**GOAL OF THE EXERCISE**
Your answer should be the exact lines of the data below from the one containing "- exists a, (upd" through the one containing "Lemma pass_hit_which q"; please include nothing else.

─── PROVIDED RECORDS ───

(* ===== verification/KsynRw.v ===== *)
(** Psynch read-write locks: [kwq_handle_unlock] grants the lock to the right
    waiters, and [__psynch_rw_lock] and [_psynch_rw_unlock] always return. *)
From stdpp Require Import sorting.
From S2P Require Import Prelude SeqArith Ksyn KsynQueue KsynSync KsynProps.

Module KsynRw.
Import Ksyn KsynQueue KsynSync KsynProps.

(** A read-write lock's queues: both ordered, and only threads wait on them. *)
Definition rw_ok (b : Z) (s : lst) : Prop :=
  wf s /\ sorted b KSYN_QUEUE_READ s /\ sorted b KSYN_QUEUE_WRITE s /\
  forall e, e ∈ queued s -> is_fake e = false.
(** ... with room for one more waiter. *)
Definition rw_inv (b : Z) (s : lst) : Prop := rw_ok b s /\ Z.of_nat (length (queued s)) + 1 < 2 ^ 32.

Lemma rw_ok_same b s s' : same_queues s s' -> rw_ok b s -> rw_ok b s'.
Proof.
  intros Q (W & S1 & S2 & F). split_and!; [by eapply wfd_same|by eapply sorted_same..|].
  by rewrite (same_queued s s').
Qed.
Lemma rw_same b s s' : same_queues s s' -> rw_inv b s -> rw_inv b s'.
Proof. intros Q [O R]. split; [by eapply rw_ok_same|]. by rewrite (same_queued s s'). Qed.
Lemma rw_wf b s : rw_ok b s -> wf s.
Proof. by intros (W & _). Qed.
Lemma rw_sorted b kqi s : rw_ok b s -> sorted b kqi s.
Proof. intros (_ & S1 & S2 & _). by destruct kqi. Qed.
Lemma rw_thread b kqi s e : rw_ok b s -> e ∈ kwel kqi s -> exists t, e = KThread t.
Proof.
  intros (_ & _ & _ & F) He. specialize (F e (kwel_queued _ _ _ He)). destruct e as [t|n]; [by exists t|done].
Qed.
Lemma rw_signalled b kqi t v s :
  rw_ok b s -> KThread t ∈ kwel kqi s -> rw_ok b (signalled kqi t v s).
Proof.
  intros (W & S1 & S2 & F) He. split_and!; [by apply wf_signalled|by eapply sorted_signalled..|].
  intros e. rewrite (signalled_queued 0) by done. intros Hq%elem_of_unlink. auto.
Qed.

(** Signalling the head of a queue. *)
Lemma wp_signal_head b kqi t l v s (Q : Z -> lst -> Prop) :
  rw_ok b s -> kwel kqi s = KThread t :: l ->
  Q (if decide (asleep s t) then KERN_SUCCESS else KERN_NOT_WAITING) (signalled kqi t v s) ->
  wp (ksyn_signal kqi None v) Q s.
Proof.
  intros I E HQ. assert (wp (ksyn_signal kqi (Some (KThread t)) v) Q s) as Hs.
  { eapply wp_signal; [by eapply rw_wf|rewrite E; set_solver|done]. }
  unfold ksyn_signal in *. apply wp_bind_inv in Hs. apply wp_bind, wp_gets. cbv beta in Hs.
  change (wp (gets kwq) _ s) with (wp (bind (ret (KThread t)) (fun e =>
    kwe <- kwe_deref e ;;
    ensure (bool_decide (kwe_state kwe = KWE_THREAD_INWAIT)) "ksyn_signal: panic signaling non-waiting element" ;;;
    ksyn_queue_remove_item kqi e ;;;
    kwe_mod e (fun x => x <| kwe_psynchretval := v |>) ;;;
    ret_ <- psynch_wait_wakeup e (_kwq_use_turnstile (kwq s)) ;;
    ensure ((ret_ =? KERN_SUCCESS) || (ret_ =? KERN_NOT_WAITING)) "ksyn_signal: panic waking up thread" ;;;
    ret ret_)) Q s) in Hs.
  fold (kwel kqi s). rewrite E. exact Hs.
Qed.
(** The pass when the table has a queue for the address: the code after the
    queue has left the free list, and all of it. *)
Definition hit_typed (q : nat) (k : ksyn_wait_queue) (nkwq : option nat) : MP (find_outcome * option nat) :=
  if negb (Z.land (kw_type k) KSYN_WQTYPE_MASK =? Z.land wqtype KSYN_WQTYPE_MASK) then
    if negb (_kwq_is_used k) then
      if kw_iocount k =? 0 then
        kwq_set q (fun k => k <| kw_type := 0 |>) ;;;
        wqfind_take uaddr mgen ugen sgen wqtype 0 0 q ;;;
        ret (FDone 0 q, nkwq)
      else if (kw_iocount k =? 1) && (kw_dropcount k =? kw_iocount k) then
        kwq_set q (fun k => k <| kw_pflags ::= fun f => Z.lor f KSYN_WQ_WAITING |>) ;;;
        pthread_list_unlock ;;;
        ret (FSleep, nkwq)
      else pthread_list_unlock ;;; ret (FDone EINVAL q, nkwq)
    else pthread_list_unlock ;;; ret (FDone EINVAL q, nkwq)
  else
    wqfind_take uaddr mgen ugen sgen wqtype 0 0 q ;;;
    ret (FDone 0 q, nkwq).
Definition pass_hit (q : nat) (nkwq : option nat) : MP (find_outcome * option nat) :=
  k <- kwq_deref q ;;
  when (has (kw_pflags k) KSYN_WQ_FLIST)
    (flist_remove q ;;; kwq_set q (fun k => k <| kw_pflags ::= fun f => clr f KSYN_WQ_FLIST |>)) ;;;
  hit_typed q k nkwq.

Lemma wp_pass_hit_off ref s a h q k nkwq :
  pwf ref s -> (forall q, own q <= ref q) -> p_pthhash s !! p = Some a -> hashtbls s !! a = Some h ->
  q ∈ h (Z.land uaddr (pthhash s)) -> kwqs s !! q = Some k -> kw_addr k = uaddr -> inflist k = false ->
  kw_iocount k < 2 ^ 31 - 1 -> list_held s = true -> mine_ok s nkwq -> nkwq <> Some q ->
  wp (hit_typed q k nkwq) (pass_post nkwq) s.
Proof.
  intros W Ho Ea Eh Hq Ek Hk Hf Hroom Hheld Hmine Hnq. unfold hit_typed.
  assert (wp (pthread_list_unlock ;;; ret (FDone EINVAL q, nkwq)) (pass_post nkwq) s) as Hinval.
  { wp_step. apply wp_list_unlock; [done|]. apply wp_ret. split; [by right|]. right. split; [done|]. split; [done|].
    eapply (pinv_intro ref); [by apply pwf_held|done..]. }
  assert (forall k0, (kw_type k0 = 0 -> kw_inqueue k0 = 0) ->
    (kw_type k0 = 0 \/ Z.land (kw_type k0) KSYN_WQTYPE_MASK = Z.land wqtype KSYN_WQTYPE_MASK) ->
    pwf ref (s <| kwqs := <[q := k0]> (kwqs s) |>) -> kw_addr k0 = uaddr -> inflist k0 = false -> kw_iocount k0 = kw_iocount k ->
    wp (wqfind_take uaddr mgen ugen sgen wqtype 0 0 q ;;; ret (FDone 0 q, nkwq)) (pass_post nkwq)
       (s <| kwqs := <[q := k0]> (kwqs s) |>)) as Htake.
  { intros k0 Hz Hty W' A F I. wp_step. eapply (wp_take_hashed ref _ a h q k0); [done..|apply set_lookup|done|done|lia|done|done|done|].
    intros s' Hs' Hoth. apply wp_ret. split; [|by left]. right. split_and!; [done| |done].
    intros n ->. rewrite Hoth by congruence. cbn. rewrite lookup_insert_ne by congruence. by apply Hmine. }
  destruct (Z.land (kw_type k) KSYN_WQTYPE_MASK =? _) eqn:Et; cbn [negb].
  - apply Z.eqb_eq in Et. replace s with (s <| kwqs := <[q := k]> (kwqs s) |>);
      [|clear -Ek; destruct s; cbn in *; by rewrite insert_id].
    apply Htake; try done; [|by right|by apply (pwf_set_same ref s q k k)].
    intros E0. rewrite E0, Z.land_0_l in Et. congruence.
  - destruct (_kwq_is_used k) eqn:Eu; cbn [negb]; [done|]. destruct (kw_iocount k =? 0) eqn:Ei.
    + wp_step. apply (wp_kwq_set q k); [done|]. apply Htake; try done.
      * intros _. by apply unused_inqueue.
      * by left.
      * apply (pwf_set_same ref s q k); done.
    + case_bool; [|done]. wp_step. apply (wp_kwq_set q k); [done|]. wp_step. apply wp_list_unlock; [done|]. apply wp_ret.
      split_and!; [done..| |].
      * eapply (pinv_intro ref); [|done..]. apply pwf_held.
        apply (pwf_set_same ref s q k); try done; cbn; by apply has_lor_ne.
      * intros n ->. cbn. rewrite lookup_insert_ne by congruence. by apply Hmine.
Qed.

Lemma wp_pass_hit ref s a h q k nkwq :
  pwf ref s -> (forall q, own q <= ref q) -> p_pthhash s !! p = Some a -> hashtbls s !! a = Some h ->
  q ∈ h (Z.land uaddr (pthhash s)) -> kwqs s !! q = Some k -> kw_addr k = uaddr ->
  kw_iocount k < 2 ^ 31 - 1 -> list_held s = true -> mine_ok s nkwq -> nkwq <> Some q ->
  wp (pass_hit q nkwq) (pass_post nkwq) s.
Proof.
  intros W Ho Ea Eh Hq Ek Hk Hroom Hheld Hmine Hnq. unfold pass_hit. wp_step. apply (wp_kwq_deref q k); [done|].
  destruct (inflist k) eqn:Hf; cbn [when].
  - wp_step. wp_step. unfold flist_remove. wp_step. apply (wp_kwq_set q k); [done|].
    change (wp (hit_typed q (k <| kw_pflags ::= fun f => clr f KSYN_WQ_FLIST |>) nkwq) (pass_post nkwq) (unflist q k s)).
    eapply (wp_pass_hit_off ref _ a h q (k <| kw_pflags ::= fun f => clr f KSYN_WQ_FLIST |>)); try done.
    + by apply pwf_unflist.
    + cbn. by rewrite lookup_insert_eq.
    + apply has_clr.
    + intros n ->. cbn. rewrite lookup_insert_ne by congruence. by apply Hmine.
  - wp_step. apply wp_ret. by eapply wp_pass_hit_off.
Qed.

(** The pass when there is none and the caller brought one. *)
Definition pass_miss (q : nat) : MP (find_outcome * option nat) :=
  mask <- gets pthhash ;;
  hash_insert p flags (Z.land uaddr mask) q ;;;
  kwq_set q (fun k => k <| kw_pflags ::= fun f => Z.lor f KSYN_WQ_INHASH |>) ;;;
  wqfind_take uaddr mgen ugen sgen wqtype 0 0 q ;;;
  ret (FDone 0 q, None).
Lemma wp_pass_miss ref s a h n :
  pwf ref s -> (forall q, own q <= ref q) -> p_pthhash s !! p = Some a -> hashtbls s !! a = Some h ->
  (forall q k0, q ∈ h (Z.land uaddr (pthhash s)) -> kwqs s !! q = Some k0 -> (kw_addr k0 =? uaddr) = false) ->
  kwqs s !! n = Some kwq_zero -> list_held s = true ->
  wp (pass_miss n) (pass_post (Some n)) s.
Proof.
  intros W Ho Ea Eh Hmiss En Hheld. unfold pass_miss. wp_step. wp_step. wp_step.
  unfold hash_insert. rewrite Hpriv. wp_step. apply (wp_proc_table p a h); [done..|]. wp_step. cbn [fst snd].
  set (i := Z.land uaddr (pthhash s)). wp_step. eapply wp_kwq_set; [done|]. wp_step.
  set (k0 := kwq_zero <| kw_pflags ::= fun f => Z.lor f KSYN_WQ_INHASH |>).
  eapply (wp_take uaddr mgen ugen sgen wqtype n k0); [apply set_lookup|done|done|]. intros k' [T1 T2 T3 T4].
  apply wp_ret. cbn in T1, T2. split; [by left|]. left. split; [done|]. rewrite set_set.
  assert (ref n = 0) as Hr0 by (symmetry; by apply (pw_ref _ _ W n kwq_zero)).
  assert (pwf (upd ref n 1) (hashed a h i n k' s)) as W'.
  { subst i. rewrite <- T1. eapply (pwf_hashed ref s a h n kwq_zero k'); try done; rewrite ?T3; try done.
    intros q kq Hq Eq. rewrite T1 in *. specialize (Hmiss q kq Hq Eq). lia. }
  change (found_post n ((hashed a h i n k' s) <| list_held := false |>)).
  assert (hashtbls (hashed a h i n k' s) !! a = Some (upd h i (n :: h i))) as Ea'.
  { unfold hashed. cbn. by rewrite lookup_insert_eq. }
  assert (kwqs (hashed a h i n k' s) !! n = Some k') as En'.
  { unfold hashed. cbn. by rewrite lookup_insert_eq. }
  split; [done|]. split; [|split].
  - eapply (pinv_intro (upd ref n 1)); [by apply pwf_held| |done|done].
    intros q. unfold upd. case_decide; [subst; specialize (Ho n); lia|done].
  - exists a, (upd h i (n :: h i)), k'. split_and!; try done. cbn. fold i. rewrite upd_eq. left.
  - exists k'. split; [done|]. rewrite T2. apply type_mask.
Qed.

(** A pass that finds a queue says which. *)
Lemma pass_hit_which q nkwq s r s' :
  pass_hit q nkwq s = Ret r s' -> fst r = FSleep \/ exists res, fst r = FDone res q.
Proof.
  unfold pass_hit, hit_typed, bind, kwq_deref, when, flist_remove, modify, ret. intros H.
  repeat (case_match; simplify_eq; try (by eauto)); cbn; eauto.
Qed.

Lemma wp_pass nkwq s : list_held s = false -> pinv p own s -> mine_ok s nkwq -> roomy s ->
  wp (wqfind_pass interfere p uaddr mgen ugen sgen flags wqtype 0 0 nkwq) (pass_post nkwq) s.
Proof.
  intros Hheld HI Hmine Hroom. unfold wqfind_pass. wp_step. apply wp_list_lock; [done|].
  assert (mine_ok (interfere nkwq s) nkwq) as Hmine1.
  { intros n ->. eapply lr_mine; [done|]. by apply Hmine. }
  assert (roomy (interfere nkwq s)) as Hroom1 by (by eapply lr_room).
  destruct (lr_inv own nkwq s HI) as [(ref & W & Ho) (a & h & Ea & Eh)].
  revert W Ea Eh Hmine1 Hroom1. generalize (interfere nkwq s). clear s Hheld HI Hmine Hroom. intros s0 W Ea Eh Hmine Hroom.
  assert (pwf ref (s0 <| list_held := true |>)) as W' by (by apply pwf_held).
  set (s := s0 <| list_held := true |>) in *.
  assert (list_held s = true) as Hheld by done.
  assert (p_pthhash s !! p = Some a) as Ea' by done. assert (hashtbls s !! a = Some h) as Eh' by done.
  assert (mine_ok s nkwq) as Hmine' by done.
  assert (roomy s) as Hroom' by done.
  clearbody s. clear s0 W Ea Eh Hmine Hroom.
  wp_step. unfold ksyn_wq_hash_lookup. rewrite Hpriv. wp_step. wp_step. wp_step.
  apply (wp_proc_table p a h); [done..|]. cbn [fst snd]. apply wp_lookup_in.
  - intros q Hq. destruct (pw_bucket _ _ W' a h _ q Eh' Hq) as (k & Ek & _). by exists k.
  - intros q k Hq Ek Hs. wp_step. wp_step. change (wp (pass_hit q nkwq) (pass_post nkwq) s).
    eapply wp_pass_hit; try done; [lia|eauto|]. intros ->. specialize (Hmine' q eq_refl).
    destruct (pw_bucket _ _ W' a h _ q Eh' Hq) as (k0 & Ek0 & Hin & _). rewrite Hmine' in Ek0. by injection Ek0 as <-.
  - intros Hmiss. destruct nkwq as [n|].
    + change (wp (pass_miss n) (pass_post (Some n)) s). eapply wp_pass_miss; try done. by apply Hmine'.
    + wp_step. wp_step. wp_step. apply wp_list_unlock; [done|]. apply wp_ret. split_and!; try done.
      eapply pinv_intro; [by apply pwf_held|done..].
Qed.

───

**TASK SOLUTION**
  - exists a, (upd h i (n :: h i)), k'. split_and!; try done. cbn. fold i. rewrite upd_eq. left.
  - exists k'. split; [done|]. rewrite T2. apply type_mask.
Qed.

(** A pass that finds a queue says which. *)
Lemma pass_hit_which q nkwq s r s' :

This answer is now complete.